• **Saved entries**:
Record TTS := mkTTS {
  isSpeaking : bool;
  isSynthesizing : bool;
  ttsError : option jsstring;
  voices : list Voice;
  isSupported : bool;
  speechSynthesis : bool;                 (* [window.speechSynthesis] is there *)
  currentUtterance : option Utterance
}.

Definition dash : N := 45%N.

(** [list.find(v => v.default) || list[0]] *)
Definition preferDefault (l : list Voice) : option Voice :=
  match find voice_default l with
  | Some v => Some v
  | None => hd_error l
  end.

(** The voice selection of [speak]. *)
Definition selectVoice (voices : list Voice) (languageCode : jsstring) : option Voice :=
  let exactLangMatchVoices :=
    filter (fun voice => Js.eqb (voice_lang voice) languageCode) voices in
  let selectedVoice :=
    match exactLangMatchVoices with
    | _ :: _ => preferDefault exactLangMatchVoices
    | [] => None
    end in
  let selectedVoice :=
    match selectedVoice with
    | Some v => Some v
    | None =>
        let baseLanguage := split_head dash languageCode in
        let baseLangMatchVoices :=
          filter (fun voice => startsWith baseLanguage (voice_lang voice)) voices in
        match baseLangMatchVoices with
        | _ :: _ => preferDefault baseLangMatchVoices
        | [] => None
        end
    end in
  match selectedVoice with
  | Some v => Some v
  | None =>
      match voices with
      | _ :: _ => preferDefault voices
      | [] => None
      end
  end.

(** The utterance [speak] hands to the platform. *)
Definition makeUtterance (voices : list Voice) (text languageCode : jsstring) : Utterance :=
  match selectVoice voices languageCode with
  | Some selectedVoice => mkUtterance text (Some selectedVoice) (voice_lang selectedVoice)
  | None => mkUtterance text None languageCode
  end.

(** What [speak] reads from [window.speechSynthesis] when it is called:
    the platform's [speaking] and [pending] flags. *)
Record SynthFlags := mkSynthFlags {
  speaking : bool;
  pending : bool
}.

(** [speak]: the platform calls it makes and the hook state it sets.  An
    utterance still spoken or queued on the platform is cancelled first;
    that cancel sets no state of the hook. *)
Definition speak (t : TTS) (synth : SynthFlags) (text languageCode : jsstring)
           (log : Log) : TTS * Log :=
  if negb (isSupported t) || negb (speechSynthesis t) then
    (mkTTS (isSpeaking t) (isSynthesizing t)
           (Some (js "Text-to-Speech is not supported or initialized."))
           (voices t) (isSupported t) (speechSynthesis t) (currentUtterance t), log)
  else
    let log := if speaking synth || pending synth then log ++ [SpeechCancel] else log in
    let utterance := makeUtterance (voices t) text languageCode in
    (mkTTS false true None (voices t) (isSupported t) (speechSynthesis t)
           (Some utterance),
     log ++ [SpeechSpeak (utt_text utterance)
                         (option_map voice_lang (utt_voice utterance))
                         (utt_lang utterance)]).

Definition cancel (t : TTS) (log : Log) : TTS * Log :=
  if negb (isSupported t) || negb (speechSynthesis t) then (t, log)
  else
    (mkTTS false false (ttsError t) (voices t) (isSupported t) (speechSynthesis t) None,
     log ++ [SpeechCancel]).

(** The lifecycle callbacks of the current utterance. *)
Inductive SpeechEvent :=
| OnStart | OnEnd | OnError (error : jsstring) | OnPause | OnResume.

Definition onSpeechEvent (t : TTS) (e : SpeechEvent) : TTS :=
  match e with
  | OnStart =>
      mkTTS true false (ttsError t) (voices t) (isSupported t) (speechSynthesis t)
            (currentUtterance t)
  | OnEnd =>
      mkTTS false false (ttsError t) (voices t) (isSupported t) (speechSynthesis t) None
  | OnError error =>
      mkTTS false false (Some (js "Speech error: " +++ error)) (voices t)
            (isSupported t) (speechSynthesis t) None
  | OnPause =>
      mkTTS false (isSynthesizing t) (ttsError t) (voices t) (isSupported t)
            (speechSynthesis t) (currentUtterance t)
  | OnResume =>
      mkTTS true (isSynthesizing t) (ttsError t) (voices t) (isSupported t)
            (speechSynthesis t) (currentUtterance t)
  end.

(** The resolution order in the words of the specification: a voice with
    the requested tag, else a voice with the same primary subtag, else any
    voice, each time a default-flagged one if there is one and the first
    otherwise; [None] when no voice is enumerable. *)
Definition primarySubtag (tag : jsstring) : jsstring := split_head dash tag.

Definition resolveVoice_spec (voices : list Voice) (tag : jsstring) : option Voice :=
  let exact := filter (fun v => Js.eqb (voice_lang v) tag) voices in
  let same :=
    filter (fun v => Js.eqb (primarySubtag (voice_lang v)) (primarySubtag tag)) voices in
  match preferDefault exact with
  | Some v => Some v
  | None =>
      match preferDefault same with
      | Some v => Some v
      | None => preferDefault voices
      end
  end.
(** ** The orchestrator ([App.tsx]) *)

Record TargetLanguage := mkLang { code : jsstring; name : jsstring }.

Record App := mkApp {
  inputText : jsstring;
  translatedText : jsstring;
  isLoading : bool;
  error : option jsstring;                (* general / translation *)
  isExtractingText : bool;
  isFormattingToMarkdown : bool;
  fileProcessingError : option jsstring;
  currentTtsError : option jsstring;      (* speech *)
  targetLanguage : TargetLanguage;
  tts : TTS;
  fileInputValue : jsstring
}.

Definition setInputText v (s : App) :=
  mkApp v (translatedText s) (isLoading s) (error s) (isExtractingText s)
        (isFormattingToMarkdown s) (fileProcessingError s) (currentTtsError s)
        (targetLanguage s) (tts s) (fileInputValue s).
Definition setTranslatedText v (s : App) :=
  mkApp (inputText s) v (isLoading s) (error s) (isExtractingText s)
        (isFormattingToMarkdown s) (fileProcessingError s) (currentTtsError s)
        (targetLanguage s) (tts s) (fileInputValue s).
Definition setIsLoading v (s : App) :=
  mkApp (inputText s) (translatedText s) v (error s) (isExtractingText s)
        (isFormattingToMarkdown s) (fileProcessingError s) (currentTtsError s)
        (targetLanguage s) (tts s) (fileInputValue s).
Definition setError v (s : App) :=
  mkApp (inputText s) (translatedText s) (isLoading s) v (isExtractingText s)
        (isFormattingToMarkdown s) (fileProcessingError s) (currentTtsError s)
        (targetLanguage s) (tts s) (fileInputValue s).
Definition setIsExtractingText v (s : App) :=
  mkApp (inputText s) (translatedText s) (isLoading s) (error s) v
        (isFormattingToMarkdown s) (fileProcessingError s) (currentTtsError s)
        (targetLanguage s) (tts s) (fileInputValue s).
Definition setIsFormattingToMarkdown v (s : App) :=
  mkApp (inputText s) (translatedText s) (isLoading s) (error s)
        (isExtractingText s) v (fileProcessingError s) (currentTtsError s)
        (targetLanguage s) (tts s) (fileInputValue s).
Definition setFileProcessingError v (s : App) :=
  mkApp (inputText s) (translatedText s) (isLoading s) (error s)
        (isExtractingText s) (isFormattingToMarkdown s) v (currentTtsError s)
        (targetLanguage s) (tts s) (fileInputValue s).
Definition setCurrentTtsError v (s : App) :=
  mkApp (inputText s) (translatedText s) (isLoading s) (error s)
        (isExtractingText s) (isFormattingToMarkdown s) (fileProcessingError s) v
        (targetLanguage s) (tts s) (fileInputValue s).
Definition setTargetLanguage v (s : App) :=
  mkApp (inputText s) (translatedText s) (isLoading s) (error s)
        (isExtractingText s) (isFormattingToMarkdown s) (fileProcessingError s)
        (currentTtsError s) v (tts s) (fileInputValue s).
Definition setTts v (s : App) :=
  mkApp (inputText s) (translatedText s) (isLoading s) (error s)
        (isExtractingText s) (isFormattingToMarkdown s) (fileProcessingError s)
        (currentTtsError s) (targetLanguage s) v (fileInputValue s).
(** [fileInputRef.current.value = ''] *)
Definition clearFileInput (s : App) :=
  mkApp (inputText s) (translatedText s) (isLoading s) (error s)
        (isExtractingText s) (isFormattingToMarkdown s) (fileProcessingError s)
        (currentTtsError s) (targetLanguage s) (tts s) [].

(** [if (isTtsSupported) cancel()] *)
Definition cancelIfSupported (s : App) (log : Log) : App * Log :=
  if isSupported (tts s)
  then let '(t, log') := cancel (tts s) log in (setTts t s, log')
  else (s, log).

(** The effect copying a speech error of the hook into its slot. *)
Definition syncTtsError (s : App) : App :=
  match ttsError (tts s) with
  | Some (c :: m) => setCurrentTtsError (Some (c :: m)) s
  | _ => s
  end.

(** *** What the platform yields for an uploaded file *)

Inductive PageResult :=
| GetPageFails (e : Thrown)      (* [pdf.getPage(i)] rejects *)
| NoCanvasContext                (* [canvas.getContext] gives null *)
| RenderFails (e : Thrown)       (* [page.render(...).promise] rejects *)
| Rendered (imageDataUrl : jsstring).

Inductive PdfResult :=
| BufferFails (e : Thrown)       (* [file.arrayBuffer()] rejects *)
| OpenFails (e : Thrown)         (* [getDocument(...).promise] rejects *)
| Opened (pages : list PageResult).

Inductive ReadResult :=
| ReadError                      (* [reader.onerror]: rejects with the event *)
| ReadNull                       (* [reader.result] is null *)
| ReadDataUrl (url : jsstring).

Record File := mkFile {
  file_name : jsstring;
  file_type : jsstring;          (* [file.type], as the handler reads it *)
  file_pdf : PdfResult;          (* what pdf.js makes of the bytes *)
  file_read : ReadResult         (* what [readAsDataURL] makes of them *)
}.

Definition comma : N := 44%N.

(** [toLowerCase] on a MIME type: the ASCII capitals are lowered.  The
    File API delivers [type] as an ASCII string, and no unit outside ASCII
    lower-cases to a letter of the accepted types. *)
Definition toLowerCase (s : jsstring) : jsstring :=
  map (fun c => if (65 <=? c) && (c <=? 90) then c + 32 else c)%N s.

Definition validImageTypes : list jsstring :=
  [js "image/jpeg"; js "image/png"; js "image/webp"; js "image/jpg"].

(** [list.includes(s)] *)
Definition list_includes (l : list jsstring) (s : jsstring) : bool :=
  existsb (Js.eqb s) l.

Inductive FileKind := KindPdf | KindImage | KindUnsupported.

(** The [if] / [else if] / [else] of [handleFileUpload]. *)
Definition dispatch (type : jsstring) : FileKind :=
  if Js.eqb type (js "application/pdf") then KindPdf
  else if list_includes validImageTypes (toLowerCase type) then KindImage
  else KindUnsupported.

Definition blankLine : jsstring := [newline; newline].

• **Task prompt**:
Give the number of lines above that hold the word "languageCode", and nothing more.

• **Output of the task**:
8